Ray Rice, football, violence and why I can't get the video out of my head.

I’m having a hard time getting the assault video of Janay Rice out of my head.
I don’t know if you have been following the story, but one of the best running backs in the National Football League (NFL) was caught on camera hitting his then fiancé (now wife) Janay in an elevator so hard that she was knocked unconscious. He then dragged her out of the elevator like a garbage bag. The video is damning, violent and incredibly upsetting to watch. He was charged with aggravated assault, and given counseling in lieu of a sentence. As his employers who have a player behavior policy, the NFL initially handed out a mere two game suspension. The whole thing appeared to be covered up by the league. His team went so far as to blame Janay as being culpable in her own vicious attack. It wasn’t until the video went viral that there was any real accountability about the attack. He has since been fired from his team The Baltimore Ravens, as well as being suspended indefinitely from the NFL (and subsequently the Canadian Football League as well). He has been ordered to treatment.
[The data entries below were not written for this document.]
(* ===== verification/AgentCore.v ===== *)
(** The agent runtime: [src/goagent/agentcore]: run state, stages, pipeline, the
ReAct loop, approval checkpoints, and the agent's [Run] and [Resume].

Stages mutate a shared run state, so a stage is a function of the run state and
of the world: a tick that counts host callbacks, the tools registered for the
run, and the trace of what the run did. Model clients, guards, policy engines,
approvers, providers, tools and validators are the host's: they are functions of
the tick and of their request. The streaming path of [ThinkStage] is not
separate: [ChatStream] is documented to return what [Chat] would. *)

From S2P Require Import Prelude AgentTools.

(** * Data *)

Definition Role := string.

Record Message := mkMessage {
  msg_Role : Role;
  msg_Content : string;
  msg_ToolCallID : string;
  msg_ToolCalls : list ToolCall
}.
Record MemoryMessage := mkMemoryMessage { mm_Role : Role; mm_Content : string }.

Record Usage := mkUsage { us_Input : Z; us_Output : Z }.

Record ChatRequest := mkChatRequest {
  cr_Messages : list Message; cr_Tools : list ToolSpec; cr_MaxOutputTokens : Z
}.
Record ChatResponse := mkChatResponse {
  resp_Content : string; resp_ToolCalls : list ToolCall; resp_Usage : Usage
}.

Record RunRequest := mkRequest {
  req_RunID : string;
  req_Input : string;
  req_UserID : string;
  req_SessionID : string;
  req_Metadata : Metadata;
  req_AllowedPermissions : list Permission;
  req_PolicyContext : PolicyContext
}.

Record ExecutionSummary := mkExecSummary {
  es_LLMCalls : Z;
  es_ToolCalls : Z;
  es_UsedTools : list string;
  es_Duration : Duration;
  es_AbortReason : string
}.
#[global] Instance eta_ExecutionSummary : Eta ExecutionSummary := λ s,
  mkExecSummary (es_LLMCalls s) (es_ToolCalls s) (es_UsedTools s) (es_Duration s)
    (es_AbortReason s).

(** [CheckpointRequest] and [RunCheckpoint]. *)
Record CheckpointRequest := mkCheckpointRequest {
  cq_Input : string;
  cq_UserID : string;
  cq_SessionID : string;
  cq_Metadata : Metadata;
  cq_AllowedPermissions : list Permission;
  cq_PolicyContext : PolicyContext
}.
Record RunCheckpoint := mkRunCheckpoint {
  ck_Version : Z;
  ck_RunID : string;
  ck_Request : CheckpointRequest;
  ck_Iteration : Z;
  ck_Messages : list Message;
  ck_Usage : Usage;
  ck_LLMCalls : Z;
  ck_ToolCalls : Z;
  ck_UsedTools : list string;
  ck_StartedAt : Time;
  ck_Metadata : Metadata;
  ck_AllowedPermissions : list Permission;
  ck_PendingCalls : list ToolCall;
  ck_PromptBlocks : list PromptBlock
}.
(* ===== verification/AgentSafety.v ===== *)
(** Safety of an agent run: authorised tool calls, answered tool calls, bounded
model calls, budgets. *)

From S2P Require Import Prelude AgentTools AgentCore.

(** * Computations that only add certain effects *)

(** [m] adds effects in [E] to the trace and relates the states by [F]. *)
Definition within (F : relation RunState) (E : Effect → Prop) {A} (m : M A) : Prop :=
  ∀ w s, F s (m w s).1.2 ∧
    ∃ eff, w_trace (m w s).1.1 = w_trace w ++ eff ∧ Forall E eff.

Section within.
Context (F : relation RunState) `{!PreOrder F} (E : Effect → Prop).

Lemma within_ret {A} (a : A) : within F E (mret a).
Proof. intros w s. split; [reflexivity|]. exists []. by rewrite app_nil_r. Qed.
Lemma within_fail {A} e : within F E (fail (A := A) e).
Proof. intros w s. split; [reflexivity|]. exists []. by rewrite app_nil_r. Qed.
Lemma within_get : within F E get.
Proof. intros w s. split; [reflexivity|]. exists []. by rewrite app_nil_r. Qed.
Lemma within_getTools : within F E getTools.
Proof. intros w s. split; [reflexivity|]. exists []. by rewrite app_nil_r. Qed.
Lemma within_modify f : (∀ s, F s (f s)) → within F E (modify f).
Proof. intros Hf w s. split; [apply Hf|]. exists []. by rewrite app_nil_r. Qed.
Lemma within_registerTools provided : within F E (registerTools provided).
Proof. intros w s. split; [reflexivity|]. exists []. by rewrite app_nil_r. Qed.
Lemma within_note eff : Forall E eff → within F E (note eff).
Proof. intros He w s. split; [reflexivity|]. by exists eff. Qed.
Lemma within_callback {A} (f : nat → A) eff :
  (∀ a, Forall E (eff a)) → within F E (callback f eff).
Proof. intros He w s. split; [reflexivity|]. by eexists. Qed.

Lemma within_bind {A B} (m : M A) (k : A → M B) :
  within F E m → (∀ a, within F E (k a)) → within F E (m ≫= k).
Proof.
  intros Hm Hk w s. destruct (Hm w s) as [HF (eff & Ht & He)]. unfold mbind, M_bind.
  destruct (m w s) as [[w1 s1] [a|e]]; simpl in *; [|eauto].
  destruct (Hk a w1 s1) as [HF1 (eff1 & Ht1 & He1)]. split; [by etrans|].
  exists (eff ++ eff1). rewrite Ht1, Ht, (assoc_L (++)). by rewrite Forall_app.
Qed.

Context (Hemit : ∀ typ stage i m, E (EvEmit typ stage i m)).

Lemma within_Emit typ stage metadata : within F E (Emit typ stage metadata).
Proof.
  unfold Emit. apply within_bind; [apply within_get|]. intros s. destruct (HasSink s).
  - apply within_note. by constructor.
  - apply within_ret.
Qed.

Lemma within_try {A} (f : nat → res Error A) eff :
  (∀ a, Forall E (eff a)) → within F E (try_callback f eff).
Proof.
  intros He. apply within_bind; [by apply within_callback|].
  intros [a|e]; [apply within_ret|apply within_fail].
Qed.

Lemma within_for_each {A} (l : list A) f :
  (∀ a, within F E (f a)) → within F E (for_each l f).
Proof.
  intros Hf. induction l as [|a l IH]; simpl; [apply within_ret|]. by apply within_bind.
Qed.

End within.

(** Proves [within F E m] for the stages, by their structure. *)
Ltac within_step :=
  match goal with
  | |- within _ _ (mret _) => apply within_ret, _
  | |- within _ _ (fail _) => apply within_fail, _
  | |- within _ _ get => apply within_get, _
  | |- within _ _ getTools => apply within_getTools, _
  | |- within _ _ (registerTools _) => apply within_registerTools, _
  | |- within _ _ (Emit _ _ _) => apply within_Emit; [apply _|try done]
  | |- within _ _ (modify _) => apply within_modify; [try apply _; try done..]
  | |- within _ _ (note _) => apply within_note; [apply _|]
  | |- within _ _ (callback _ _) => apply within_callback; [apply _|]
  | |- within _ _ (try_callback _ _) => apply within_try; [apply _|]
  | |- within _ _ (for_each _ _) => apply within_for_each; [apply _|]; intros ?
  | |- within _ _ (mbind _ _) => apply within_bind; [apply _| |intros ?]
  | |- within _ _ (match ?x with _ => _ end) => destruct x
  | |- Forall _ (match ?x with _ => _ end) => destruct x
  | |- ∀ _, Forall _ _ => intros ?
  | |- Forall _ [] => constructor
  | |- Forall _ (_ :: _) => constructor; [try done|]
  end.
Ltac within_auto := repeat (within_step; cbv beta zeta).
(* ===== verification/AgentGuard.v ===== *)
(** The input guard of an agent run ([src/goagent/agentcore/input_guard.go] in the
pipeline of [agent.go]): nothing is read, sent or executed before the host's
guard accepted the request. *)

From S2P Require Import Prelude AgentTools AgentCore AgentSafety AgentResume.

(** Effects the guard protects: memory, projection, model, policy, approvals, tools. *)
Definition sensitive (e : Effect) : Prop :=
  match e with EvEmit _ _ _ _ | EvGuard _ _ => False | _ => True end.
Definition emitted (e : Effect) : Prop := match e with EvEmit _ _ _ _ => True | _ => False end.

(** Computations only append to the trace. *)
Abbreviation grows := (within any_state (λ _, True)).

Lemma silent_grows {A} (m : M A) : within any_state not_chat m → grows m.
Proof.
  intros Hm w s. destruct (Hm w s) as [_ (eff & Ht & He)]. split; [done|]. exists eff.
  split; [done|]. by apply Forall_true.
Qed.
Lemma quiet_grows {A} (m : M A) : within same_core quiet_eff m → grows m.
Proof. intros Hm. by apply silent_grows, quiet_silent. Qed.

Lemma grows_stages st : Forall (λ p, grows (snd p)) st → grows (Pipeline_Run st).
Proof. by apply within_stages. Qed.

Section guard.
Context (schema_compiles : RawMessage → option Error) (json_instance : RawMessage → option Error)
  (schema_validates : RawMessage → RawMessage → option Error) (json_valid : RawMessage → bool).
Context (output_schema_check : RawMessage → RawMessage → option Error).
Context (quote : string → string) (error_text : Error → string) (clock : nat → Time).
Context (c : ReActConfig).

Abbreviation stages := (react_stages schema_compiles json_instance schema_validates json_valid
  output_schema_check quote error_text clock c).
Abbreviation loop := (react_loop schema_compiles json_instance schema_validates json_valid
  output_schema_check quote error_text clock c).

Lemma grows_react_stages : Forall (λ p, grows (snd p)) stages.
Proof.
  unfold react_stages. repeat (apply Forall_cons_2; [cbn [snd]|]); [..|apply Forall_nil_2].
  all: try (apply quiet_grows; first [apply quiet_InputGuard|apply quiet_SystemPrompt|
    apply quiet_Skill|apply quiet_ToolProvider|apply quiet_OutputFormat|apply quiet_Prompt|
    apply quiet_Budget|apply quiet_Policy|apply quiet_Approval]).
  all: try (apply silent_grows; first [apply silent_MemoryLoad|apply silent_Context|
    apply silent_Projection|apply silent_Act|apply silent_Observe|apply silent_Finalize]).
  unfold ThinkStage. within_auto. apply silent_grows, silent_sort_calls.
Qed.

Lemma grows_loop n : grows (loop n).
Proof.
  apply within_loop; [done|apply grows_react_stages|apply quiet_grows, quiet_saveMemory].
Qed.

(** The first stage, on a request that is not flagged. *)
Definition guard_request (s : RunState) : InputGuardRequest :=
  mkGuardRequest (RunID s) (req_Input (Input s)) (req_Metadata (Input s))
    (req_PolicyContext (Input s)).

Lemma guard_stage validate w s :
  flagged s inputGuardValidatedKey = false →
  ∃ w' s' emits, Forall emitted emits ∧
    InputGuardStage (Some validate) w s =
      (w', s', match validate (w_tick w) (guard_request s) with
               | Some _ => Err ErrInputRejected | None => Ok StageContinue end) ∧
    w_trace w' = w_trace w ++ EvGuard (guard_request s)
      (match validate (w_tick w) (guard_request s) with Some _ => false | None => true end) :: emits.
Proof.
  intros Hf. unfold InputGuardStage. unfold mbind at 1, M_bind at 1, get. rewrite Hf. cbv zeta.
  replace (mkGuardRequest _ _ _ _) with (guard_request s).
  2:{ unfold guard_request, cloneMetadata, cloneStringMap. rewrite !map_clone_id.
      by destruct (req_PolicyContext (Input s)). }
  unfold mbind at 1, M_bind at 1, callback. cbv zeta.
  destruct (validate (w_tick w) (guard_request s)) as [e|].
  - unfold Emit, mbind, M_bind, get, note, mret, M_ret. destruct (HasSink s).
    + eexists _, _, [_]. split_and!; [|done|simpl; by rewrite <-(assoc_L (++))]. by repeat constructor.
    + eexists _, _, []. by split_and!.
  - unfold modify, Emit, mbind, M_bind, get, note, mret, M_ret. simpl. destruct (HasSink s).
    + eexists _, _, [_]. split_and!; [|done|simpl; by rewrite <-(assoc_L (++))]. by repeat constructor.
    + eexists _, _, []. by split_and!.
Qed.

(** The pipeline from the start: the guard comes first. *)
Lemma guard_pipeline validate w s :
  c_InputGuard c = Some validate → flagged s inputGuardValidatedKey = false →
  ∃ before t, Forall emitted before ∧ t = w_tick w ∧
    let '(w', s', r) := Pipeline_Run stages w s in
    match validate t (guard_request s) with
    | Some _ => r = Err ErrInputRejected ∧ ∃ emits, Forall emitted emits ∧
        w_trace w' = w_trace w ++ before ++ EvGuard (guard_request s) false :: emits
    | None => ∃ after, w_trace w' = w_trace w ++ before ++ EvGuard (guard_request s) true :: after
    end.
Proof.
  intros Hc Hf. unfold react_stages. cbn [Pipeline_Run]. rewrite Hc.
  match goal with |- context [(Emit ?t ?st ?m ≫= λ _, ?k) w s] =>
    assert (∃ w1 before, (Emit t st m ≫= λ _, k) w s = k w1 s ∧ w_trace w1 = w_trace w ++ before ∧
      Forall emitted before ∧ w_tick w1 = w_tick w) as (w1 & before & -> & Ht1 & Hb & Htick) end.
  { unfold Emit, mbind, M_bind, get, note, mret, M_ret. destruct (HasSink s).
    - eexists _, [_]. split_and!; [done|done|by repeat constructor|done].
    - exists w, []. rewrite app_nil_r. by split_and!. }
  exists before, (w_tick w1). split_and!; [done..|].
  unfold mbind at 1, M_bind at 1.
  destruct (guard_stage validate w1 s Hf) as (w2 & s2 & emits & Hem & -> & Ht2).
  destruct (validate (w_tick w1) (guard_request s)) as [e|].
  - match goal with |- context [(Emit ?t ?st ?m ≫= λ _, ?k) w2 s2] =>
      assert (∃ w3 eff, (Emit t st m ≫= λ _, k) w2 s2 = k w3 s2 ∧ w_trace w3 = w_trace w2 ++ eff ∧
        Forall emitted eff) as (w3 & eff & -> & Ht3 & Heff) end.
    { unfold Emit, mbind, M_bind, get, note, mret, M_ret. destruct (HasSink s2).
      - eexists _, [_]. split_and!; [done|done|by repeat constructor].
      - exists w2, []. rewrite app_nil_r. by split_and!. }
    simpl. split; [done|]. exists (emits ++ eff). rewrite Forall_app. split; [done|].
    rewrite Ht3, Ht2, Ht1, <-!(assoc_L (++)). done.
  - match goal with |- context [(?m ≫= ?k) w2 s2] => assert (grows (m ≫= k)) as Hg end.
    { apply within_bind; [apply _|by apply within_Emit; [apply _|]|]. intros _.
      rewrite decide_True by done. pose proof grows_react_stages as Hgs.
      unfold react_stages in Hgs. apply Forall_cons in Hgs as [_ Hgs].
      apply grows_stages in Hgs. exact Hgs. }
    destruct (Hg w2 s2) as [_ (eff & Ht3 & _)].
    match goal with |- context [(?m ≫= ?k) w2 s2] => destruct ((m ≫= k) w2 s2) as [[w3 s3] r] end.
    simpl in Ht3. exists (emits ++ eff). rewrite Ht3, Ht2, Ht1, <-!(assoc_L (++)). done.
Qed.

End guard.

Section properties.
Context (schema_compiles : RawMessage → option Error) (json_instance : RawMessage → option Error)
  (schema_validates : RawMessage → RawMessage → option Error) (json_valid : RawMessage → bool).
Context (output_schema_check : RawMessage → RawMessage → option Error).
Context (quote : string → string) (error_text : Error → string) (clock : nat → Time).
Context (uuid_parse : string → option string) (json_ok : RunCheckpoint → bool).
Context (c : ReActConfig).

Abbreviation agent_run := (Agent_Run schema_compiles json_instance schema_validates json_valid
  output_schema_check quote error_text clock uuid_parse json_ok c).

Lemma flagged_new now runID req sink :
  flagged (NewRunState now runID req sink) inputGuardValidatedKey =
  bool_decide (req_Metadata req !! inputGuardValidatedKey = Some (ABool true)).
Proof.
  unfold flagged, NewRunState. cbn [StMetadata]. rewrite map_assign_union.
  by rewrite (right_id_L ∅ (∪)).
Qed.

(** The guard comes first: when a host configures an input guard, a run whose
request metadata does not carry the runtime's own marker shows the guard the raw
request before anything else. If the guard refuses, the run fails with the plain
[ErrInputRejected] and no memory, projection, model, policy, approval or tool was
touched; if it accepts, only events were emitted before. *)
Theorem Run_guarded registry sink detailed newID req validate :
  c_InputGuard c = Some validate →
  req_Metadata req !! inputGuardValidatedKey ≠ Some (ABool true) →
  let g := mkGuardRequest (if decide (req_RunID req = uuid_nil) then newID else req_RunID req)
             (req_Input req) (req_Metadata req) (req_PolicyContext req) in
  let '(w, s, out) := agent_run registry sink detailed newID req in
  match validate 1 g with
  | Some _ => out.2 = Some ErrInputRejected ∧ Forall (λ e, ¬ sensitive e) (w_trace w)
  | None => ∃ before after, w_trace w = before ++ EvGuard g true :: after ∧
      Forall (λ e, ¬ sensitive e) before
  end.
Proof.
  intros Hc Hm g. unfold Agent_Run. cbv zeta. set (s0 := NewRunState _ _ req sink).
  set (w0 := mkWorld 1 _ []).
  assert (guard_request s0 = g) as Hg by done.
  assert (flagged s0 inputGuardValidatedKey = false) as Hf
    by (unfold s0; rewrite flagged_new; by apply bool_decide_eq_false).
  assert (∀ l, Forall emitted l → Forall (λ e, ¬ sensitive e) l) as Hem.
  { intros l Hl. eapply Forall_impl; [done|]. intros []; simpl; tauto. }
  unfold ReAct_Run. unfold mbind, M_bind, get.
  assert (∃ n, Z.to_nat (react_maxIterations c - Iteration s0) = S n) as [n ->].
  { exists (Z.to_nat (react_maxIterations c - 1)). unfold s0, NewRunState, react_maxIterations.
    cbn [Iteration]. case_decide; lia. }
  cbn [react_loop].
  destruct (guard_pipeline schema_compiles json_instance schema_validates json_valid
    output_schema_check quote error_text clock c validate w0 s0 Hc Hf)
    as (before & t & Hb & Ht & Hp).
  match goal with |- context [(Pipeline_Run ?st ≫= ?k) w0 s0] => set (rest := k) in * end.
  unfold mbind, M_bind. cbn [w_tick w0] in Ht. subst t. rewrite Hg in Hp.
  destruct (Pipeline_Run _ w0 s0) as [[w1 s1] r].
  destruct (validate 1 g) as [e|].
  - destruct Hp as [-> (emits & Hemits & Htr)]. simpl.
    destruct detailed; simpl; (split; [done|]); rewrite Htr; simpl;
      rewrite Forall_app, Forall_cons; (split; [by apply Hem|]); (split; [by simpl; tauto|by apply Hem]).
  - destruct Hp as [after Htr]. simpl in Htr.
    assert (∀ a w s, ∃ eff, w_trace (rest a w s).1.1 = w_trace w ++ eff) as Hrest.
    { intros a w s. assert (grows (rest a)) as Hgr.
      { unfold rest. destruct a; [apply grows_loop| |apply within_ret, _|apply within_ret, _].
        apply within_bind; [apply _|apply quiet_grows, quiet_saveMemory|]. intros _.
        apply within_bind; [apply _|by apply within_Emit; [apply _|]|]. intros _.
        apply within_ret, _. }
      destruct (Hgr w s) as [_ (eff & Heq & _)]. by exists eff. }
    match goal with |- context [finish _ _ _ _ detailed ?p] =>
      pose proof (finish_trace error_text clock uuid_parse json_ok detailed p) as Hfin;
      destruct (finish _ _ _ _ detailed p) as [[w' s'] out] end.
    simpl in Hfin. destruct r as [a|e].
    + destruct (Hrest a w1 s1) as [eff Heff]. exists before, (after ++ eff). split; [|by apply Hem].
      rewrite Hfin, Heff, Htr, <-(assoc_L (++)). done.
    + exists before, after. split; [|by apply Hem]. simpl in Hfin. by rewrite Hfin, Htr.
Qed.

End properties.

(** * Sample runs *)

Definition refuse_all (_ : nat) (_ : InputGuardRequest) : option Error := Some (ErrText "no").
Definition guarded_config : ReActConfig := sample_config "echo" None (Some refuse_all).

Lemma Run_guarded_witness :
  let '(w, s, out) := sample_run guarded_config (sample_request ∅) in
  out.2 = Some ErrInputRejected ∧ Forall (λ e, ¬ sensitive e) (w_trace w).
Proof.
  apply (Run_guarded no_schema no_schema no_mismatch (λ _, true) no_mismatch id (λ _, "error")
    (λ t, Z.of_nat t + 1)%Z Some (λ _, true) guarded_config sample_registry true true "id"
    (sample_request ∅) refuse_all); [reflexivity|vm_compute; discriminate].
Defined.

Definition marked_request : RunRequest :=
  sample_request (<[inputGuardValidatedKey := ABool true]> ∅).

(** What the guard was asked. *)
Definition guard_requests (tr : list Effect) : list InputGuardRequest :=
  omap (λ e, match e with EvGuard g _ => Some g | _ => None end) tr.

(** The marker is the caller's to set: a request whose metadata already carries
the key [agentcore.input_guard.validated] is run, model and tools included,
although the guard refuses every request; the guard is not even asked. *)
Theorem guard_bypass :
  let '(w, s, out) := sample_run guarded_config marked_request in
  option_map rr_Content out.1 = Some "done" ∧ out.2 = None ∧
  length (answered_chats (w_trace w)) = 2 ∧
  guard_requests (w_trace w) = [].
Proof. vm_compute. repeat split. Qed.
In a time when there are lots of violent scenes on television and in the paper I was trying to understand why this particular story has bothered me so much over the last few days.
Part of the issue is that I am a big time football fan. I grew up watching it with my Dad and brother and now I share the love with my husband and kids. My date nights regularly include Monday Night Football. I have a mad money slush fund for football tickets. I counted the days until the football season kicked off again. Part of me wonders if I am supporting something with my wallet that promotes this kind of behavior. The NFL condones a “hit them harder” culture. And they often turn away when they should be speaking up. Whether it’s leaving their players with mush-for-brains after years of concussions, or having a “boys will be boys” attitude about crimes off the field. I would be going on for awhile if I listed all of the recent convictions of current NFL players.
Part of it is that I’m frustrated that women are still being beaten up by their partners. Didn’t turning a blind eye from battered women change with Tina Turner? Is it because Janay Rice is a black woman?
According to the Violence Policy Centre “in 2011, the most recent year for which such data is available, black females were murdered by males at a rate of 2.61 per 100,000 in single victim/single offender incidents. For white women, the rate was 0.99 per 100,000. To understand these numbers, here are some important facts to keep in mind. First, the primary risk of violence does not come from strangers. Ninety-four percent of black women were murdered by someone they knew.”
The truth that our partners are the ones that hurt and murder us is true for women of all races.
Janay has chosen to speak out in support of her husband and his abuse of her. For women in relationships with men that cherish us, it’s almost unfathomable. I know lots of women who don’t feel that infidelity is the end of a relationship, but almost universally are united in the fact that a man only gets to hit her once in violence before she walks. However battered women often stay in relationships. Being trapped and too scared to leave is a real phenomenon and a reason to stay until you can find a way out. For some women its being so conditioned to accept the abuse that it feels normal. They have never experienced love that didn’t hurt.
But from a therapist point of view, women I see don’t understand what happens after we start sleeping with men, and the problems of jumping into bed too early in a relationship. I tell women that I can name on one hand the number of women that can be casual about the emotional connection they feel for a partner (male or female) when they start sleeping with them. As women, we are meant to pair bond. Men chase us because they are far more interested before we have sex with them. It’s the newness factor. For women it’s after we get naked. Once we have sex with a new partner, our brains pump out loads of oxytocin. That means we start to get attached and fast. If we haven’t done our due diligence and the new partner is a violent abuser our brains don’t know that fact and we still fall in love. And when we love someone we stay despite the bruises.
I think Janay Rice loves her husband. I feel badly for her that she has to be re-victimized by seeing the assault over and over again. I also wonder how well her husband will be able to cope and learn from this now when his ability to earn a living doing the only thing he knows how to do is taken away from him throughout North America.
But mostly I just feel sad because as I write this there is a woman being beaten up by someone they love.